As a teenager, I admired Dick's inventiveness and his relentless attack on that concept, but as I grew older and learned more about Dick's life, it became tougher and tougher to enjoy. Dick, as seemingly every literature fan knows by now, was for much of his life a drug-addled paranoiac on the verge of mental breakdown; fueled by the legal pharmacological bonanza of the late '50s and early '60s (and the illegal one that flourished in his hometown of San Francisco in the latter decade), he was haunted by visions, deep-rooted fears, and an unshakable sense that, beneath the facade of everyday life, there really were answers and explanations.
In part because of the drugs and mental problems, Dick's was not a long life, and it seems not to have been a happy or particularly pleasant one, despite his accomplishments and his many friendships. And now I find it hard to totally banish that knowledge when I read his books. What I enjoyed before--the slithering visions of menace that penetrate The Three Stigmata of Palmer Eldritch, the cryptic messages that drive the action in Ubik, or even the innocent dislocation that jars Time Out of Joint into motion--are irreversibly suffused with an extra-literary menace.
In a sense, whereas before, Dick and I were playing particularly inventive and fun "what-if" games together, games which we would lay aside at the closing of the book, restoring reality to its rightful place, this week when I read his novels, I couldn't ever quite escape the fear and worry Dick's characters were experiencing. How much of his own fear and worry was fueling the emotions of his characters? How much of these conceits that he would, I'm sure, overtly claim as invention did some part of his fragmented psyche actually believe--and have to live through? How much of the content of these novels is based in invention, and how much is based in actual suffering?
Maybe this is an inappropriate response--drawing one-to-one parallels is the job of the biographer, after all, not of the reader, and falling into that trap can greatly diminish a work. Maybe I'm being unfair to Dick; maybe, even as I praise his creativity, I'm insulting it by even suggesting that the air of paranoia and uncertainty he creates is anything but intentional and separate from his life. The alchemy of creativity is secret and strange in even the most ordinary-seeming writers, and direct attribution or explanation is liable to be wrong at least as often as it's right.
Intellectually, I know that for all my love of biography I'm a better reader when I can make that break, separating the biography and the work--and maybe in the future, in Dick's case, I will be able to.
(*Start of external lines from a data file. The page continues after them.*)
(* ===== verification/DirectoryFacts.v ===== *)
(** * filesys/directory.c: facts

    A directory stands for the list of the entries of its file; the loops find the
    first entry that matches, and end. *)

From S2P Require Import Prelude Bytes Block Bitmap BufferFacts Inode InodeFacts InodeAlloc InodeExtend InodeGrow Directory.
From S2P Require Import Filesys.
Import Bytes Block Bitmap BufferFacts Inode InodeFacts InodeAlloc InodeExtend InodeGrow Directory.

Module DirectoryFacts.

(** ** Names and entries *)

(** The characters of a name and the array of a name. *)
Definition is_name (xs : list Z) : Prop := Forall (fun x => 0 < x < 256) xs.
(** The name of the entry is [xs]. *)
Definition named (e xs : list Z) : Prop := is_name xs /\ exists rest, name_on e = xs ++ 0 :: rest.

Lemma str_eq_run xs ys rest : is_name xs -> is_name ys ->
  str_eq (xs ++ [0]) (ys ++ 0 :: rest) = Ok (bool_decide (xs = ys)).
Proof.
  revert ys. induction xs as [|x xs IH]; intros ys Hx Hy; destruct ys as [|y ys]; cbn [app str_eq].
  - done.
  - apply Forall_cons in Hy as [Hy _]. by rewrite (proj2 (Z.eqb_neq 0 y)) by lia.
  - apply Forall_cons in Hx as [Hx _]. by rewrite (proj2 (Z.eqb_neq x 0)) by lia.
  - apply Forall_cons in Hx as [Hx Hxs]. apply Forall_cons in Hy as [Hy Hys].
    destruct (Z.eqb_spec x y) as [->|Hne].
    + rewrite (proj2 (Z.eqb_neq y 0)) by lia. rewrite IH by done. f_equal. apply bool_decide_ext. naive_solver.
    + rewrite bool_decide_eq_false_2; [done|]. congruence.
Qed.
Lemma str_eq_named xs e ys : is_name xs -> named e ys -> str_eq (xs ++ [0]) (name_on e) = Ok (bool_decide (xs = ys)).
Proof. intros Hx [Hy [rest ->]]. by apply str_eq_run. Qed.
Lemma chars_run xs rest : is_name xs -> chars (xs ++ 0 :: rest) = Ok xs.
Proof.
  induction xs as [|x xs IH]; intros Hx; cbn [app chars]; [done|].
  apply Forall_cons in Hx as [Hx Hxs]. rewrite (proj2 (Z.eqb_neq x 0)) by lia. by rewrite IH.
Qed.
Lemma named_unique e xs ys : named e xs -> named e ys -> xs = ys.
Proof.
  intros [Hx [r E]] [Hy [r' E']]. assert (chars (name_on e) = Ok xs) as C1 by (rewrite E; by apply chars_run).
  rewrite E', chars_run in C1 by done. by injection C1.
Qed.

Section facts.
Context {S : Type} `{HS : SectorStoreLaws S}.
Notation fs := (fs S).
Implicit Types s : fs.

Lemma file_wf_stores s s' m p i o : file_wf s m p i o -> stores s s' (fview s) -> file_wf s' m p i o.
Proof.
  intros [H1 H2 H3 H4 H5 H6 H7 H8 H9 H10 H11] W. destruct (stores_objects _ _ _ W) as [So Sm].
  assert (forall x, fview s' x = fview s x) as Ev by (intros x; apply (stores_view _ _ _ _ W)).
  destruct (map_open_ext s s' _ _ _ _ H2 (stores_size _ _ _ W) So) as [M1 F1];
    [rewrite Sm; apply H2|by rewrite Sm|intros x _ _; by rewrite Sm|auto|].
  destruct (sectors_ext (fview s) (fview s') i o) as [Es _]; [auto|].
  split; rewrite ?Es; [exact (stores_inv _ _ _ W)|exact M1|exact H3|by rewrite (stores_inodes _ _ _ W)|exact H5|exact H6| | | |exact H10|exact H11].
  - intros x Hx. rewrite (stores_size _ _ _ W). by apply H7.
  - intros x Hx Hf. apply (proj1 (F1 x)) in Hf. by apply (H8 x Hx).
  - intros x Hx. rewrite Sm. by apply H9.
Qed.

(** ** Reading entries *)

Context (m : map_file) (p : Z) (i : inode) (o : Z) (v : Z -> list Z).
(** The number of entries, and entry [k]. *)
Definition count : Z := length (data i) / ENTRY.
Definition entry_of (k : Z) : list Z := contents v (data i) (ENTRY * k) ENTRY.

(** Nothing but the cache has changed, and the directory is a file in order. *)
Definition same s s' : Prop := stores s s' (fview s).
Definition ready s : Prop := file_wf s m p i o /\ forall x, fview s x = v x.

Lemma same_dir_trans s1 s2 s3 : same s1 s2 -> same s2 s3 -> same s1 s3.
Proof.
  intros W1 W2. eapply stores_trans; [exact W1|]. eapply stores_ext; [|exact W2].
  intros x. apply (stores_view _ _ _ _ W1).
Qed.
Lemma ready_same s s' : ready s -> same s s' -> ready s'.
Proof.
  intros [Hw Hv] W. split; [by eapply file_wf_stores|]. intros x. by rewrite (stores_view _ _ _ _ W).
Qed.
Lemma ready_refl s : ready s -> same s s.
Proof. intros [Hw _]. apply stores_refl, Hw. Qed.

Lemma read_entry_run s ofs : ready s -> 0 <= ofs ->
  exists s', read_entry p ofs s = Ok (contents v (data i) ofs (Z.max 0 (Z.min ENTRY (length (data i) - ofs))), s') /\
    ready s' /\ same s s'.
Proof.
  intros HR Ho. pose proof HR as [Hw Hv]. destruct (file_wf_ok _ _ _ _ _ Hw).
  destruct (inode_read_at_run s p i (o + 1) ENTRY ofs) as (s' & E & W); [apply Hw|apply Hw|done|done|done|].
  exists s'. split; [|split; [by apply (ready_same s)|done]]. unfold read_entry. rewrite E.
  do 2 f_equal. by apply contents_ext.
Qed.

Lemma count_bound : 0 <= length (data i) -> 0 <= count /\ ENTRY * count <= length (data i) < ENTRY * count + ENTRY.
Proof.
  intros Hl. unfold count, ENTRY. pose proof (Z.div_mod (length (data i)) 48). pose proof (Z.mod_pos_bound (length (data i)) 48).
  pose proof (Z.div_pos (length (data i)) 48). lia.
Qed.

Lemma contents_bytes s ofs n : ready s -> Forall is_byte (contents v (data i) ofs n).
Proof.
  intros [Hw Hv]. apply Forall_forall. intros x (k & -> & _)%list_elem_of_fmap. unfold fbyte.
  rewrite <- Hv, nth_lookup. destruct (fview s _ !! _) eqn:E; cbn; [|unfold is_byte; lia].
  pose proof (fview_wf s (block v (data i) (k / 512)) (fw_inv _ _ _ _ _ Hw)) as [_ Hb]. rewrite Forall_lookup in Hb. by apply (Hb _ _ E).
Qed.

(** Reading at a multiple of the size of an entry: an entry, or less at the end. *)
Lemma read_entry_at s k : ready s -> 0 <= k <= count ->
  exists e s', read_entry p (ENTRY * k) s = Ok (e, s') /\ ready s' /\ same s s' /\
    full e = (k <? count) /\ (k < count -> e = entry_of k) /\ (List.length e <= 48)%nat /\ Forall is_byte e.
Proof.
  intros HR Hk. pose proof (fw_len _ _ _ _ _ (proj1 HR)) as [Hl _]. destruct (count_bound Hl) as [Hc0 Hc].
  destruct (read_entry_run s (ENTRY * k) HR) as (s' & E & HR' & W); [unfold ENTRY; lia|].
  eexists _, s'. split; [exact E|]. split; [done|]. split; [done|]. unfold full, entry_of. rewrite contents_length.
  unfold ENTRY in *. split_and!; [| |lia|by apply (contents_bytes s)].
  - destruct (Z.ltb_spec k count); [apply Z.eqb_eq|apply Z.eqb_neq]; lia.
  - intros Hlt. by rewrite Z.max_r, Z.min_l by lia.
Qed.

(** ** [lookup] *)

(** Entry [k] matches [xs] and, if given, the kind. *)
Definition matches (xs : list Z) (kind : option bool) (k : Z) : Prop :=
  in_use (entry_of k) = true /\ named (entry_of k) xs /\
  match kind with Some b => is_dir (entry_of k) = b | None => True end.

Definition all_named : Prop := forall k, 0 <= k < count -> in_use (entry_of k) = true -> exists ys, named (entry_of k) ys.

(** The first match. *)
Definition first_match (xs : list Z) (kind : option bool) (k0 : Z) (r : option (list Z * Z)) : Prop :=
  match r with
  | None => forall k, k0 <= k < count -> ~ matches xs kind k
  | Some (e, ofs) => exists k, k0 <= k < count /\ e = entry_of k /\ ofs = ENTRY * k /\ matches xs kind k /\
      forall j, k0 <= j < k -> ~ matches xs kind j
  end.

Lemma first_match_next xs kind k r :
  k < count -> ~ matches xs kind k -> first_match xs kind (k + 1) r -> first_match xs kind k r.
Proof.
  intros Hk Hn. assert (forall j, k <= j -> j <> k -> k + 1 <= j) as Hj by lia. destruct r as [[e ofs]|]; cbn.
  - intros (q & Hq & -> & -> & Hm & Hf). exists q. split; [lia|]. split; [done|]. split; [done|]. split; [done|].
    intros j Hjr. destruct (decide (j = k)) as [->|]; [done|apply Hf; lia].
  - intros Hf j Hjr. destruct (decide (j = k)) as [->|]; [done|apply Hf; lia].
Qed.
But this week, on this reading, his novels carried an air of pathos that, while leaving them no less arresting, rendered them something far different from entertainment or literature.
Have you encountered the late Tom Disch's "The Word of God"? Phil Dick features prominently and interestingly in it. Disch also has several excellent books of criticism, often writing about authors like John Crowley, or Gene Wolfe.